Ao passear pelo Parque Ibirapuera, em São Paulo, olhos desavisados podem se surpreender com pessoas fazendo imensas filas para praticar uma espécie de simpático Frankenstein esportivo. A rede é parecida com a do tênis, as raquetes lembram as do pingue-pongue, as dimensões da quadra são semelhantes às do badminton, a e a bola… bem, ela é perfurada, muito leve, e diferente de qualquer outra. Bem-vindo a um fenômeno que explodiu recentemente nos Estados Unidos, agrada a jovens e idosos, mulheres e homens, gregos e troianos, e que começa a desembarcar com vigor também no Brasil. É o pickleball.
Criado na década de 1960 por três vizinhos americanos (leia no quadro), tinha o propósito de manter as crianças ocupadas em dias chuvosos. Segundo a Associação da Indústria de Esportes e Fitness dos Estados Unidos, o número de praticantes no país cresceu 21% em 2020 e 14% no ano passado. São quase 36,5 milhões de pessoas que jogaram pickleball pelo menos uma vez nos últimos doze meses nas mais de 10 000 quadras espalhadas por lá. O que provocou o crescimento astronômico? “É uma ótima maneira de permanecer ativo, mantendo pelo menos 1,80 metro de distância um do outro”, disse a VEJA Stu Upson, ex-CEO da USA Pickleball, entidade máxima da atividade, em referência ao auge da pandemia e ao distanciamento social. E o que brotou por zelo virou sinônimo de saudável confraternização.

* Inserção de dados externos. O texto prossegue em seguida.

(* ===== verification/_CoqProject ===== *)
-Q . S2P
Prelude.v
CStr.v
GLib.v
Config.v
Freenet.v
FreenetNode.v
Url.v
Csp.v
Cookies.v
Body.v
CspHeaders.v
Fetch.v
Throttle.v
ConfigFile.v
IpcHttp.v
RendererIpc.v
EventSource.v
SafeBrowsing.v
DateTime.v
Temporal.v
HttpCache.v
WebSocket.v
CssSyntax.v
Images.v
ExtMatch.v
Ext.v
Xml.v
XmlRound.v
DomStore.v
DomTree.v
Dom.v
DomSpec.v
DomCalls.v
DomLists.v
DomDoc.v
DomPage.v
Element.v
Selector.v
SelParse.v
NodeState.v
SelMatch.v
SelTree.v
SelMeaning.v
SelSpec.v
SelPage.v
CssProps.v
RuleIndex.v
Cascade.v
CascadeSpec.v
GSort.v
CascadeFor.v
CascadeWins.v
CssLayers.v
CascadePage.v
CssVars.v
CssVarsSpec.v
CssVarsText.v
CssVarsCopies.v
CssVarMaps.v
CssVarMapsSpec.v
CssVarWins.v
CssVarPage.v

De fato, o pickleball é inclusivo. Além de ser mais fácil de aprender do que o tênis, o ritmo é mais lento e há menos terreno a percorrer. Algumas pesquisas sugerem que, além de poupar as articulações, ele pode ser mais seguro para quem tem problemas cardíacos. O lema, propagado pelos adeptos, é que qualquer um pode entrar em uma quadra e aprender o básico em uma hora. Dá para jogar individualmente ou em duplas, em ambientes fechados ou ao ar livre. A regra é clara: basta sacar a bola por baixo, fazê-la atravessar a rede e atingir, na diagonal, o solo da quadra do adversário. A pontuação é marcada apenas pela equipe sacadora, e cada partida se encerra com 11 pontos. Nada que exija condicionamento especial ou força de outro mundo.
A diversão se espalha com velocidade, porque o boca a boca amplia o interesse. Quem já jogou gosta. “Sou como um pato, não pulo nem nado direito. Mas, depois que entrei numa quadra de pickleball, nunca mais saí”, diz José Eduardo Guilger, operador do mercado financeiro aposentado que inaugurará, em junho, um espaço dedicado à atividade na capital paulista. Estima-se em 2 000 os praticantes no Brasil, e crescendo, mas em postura ainda amadora, embora exista a Associação Brasileira de Pickleball, fundada em Governador Valadares (MG), cidade que ganhou fama como exportadora de cidadãos para os EUA. “Já fizemos quarenta torneios pelo país, voluntariamente, por paixão”, diz Antonio Rodrigues Coelho Junior, presidente da entidade. Nos Estados Unidos, ao contrário, há profissionalismo e campeonatos estruturados.
Não há dúvida de que o pickleball parece ter longa estrada. Seja como entretenimento, seja competitivo. Com setenta países reunidos numa federação, a expectativa é que a modalidade possa estrear na Olimpíada de 2028 na categoria “demonstração”. Mas uma pergunta parece não calar: em um país de imenso litoral, como o Brasil, o pickleball, afeito a parques urbanos, entre prédios, vai mesmo colar? A medir pelo sucesso do beach tennis, sim. Eis aí um nobre desafiante para o frescobol — invenção carioquíssima, filha da Praia de Copacabana, e que tem uma característica única: joga-se por jogar, basta que a bola não caia na areia, pela graça de vê-la ir de um lado para o outro. O pickleball vai suar para chegar lá.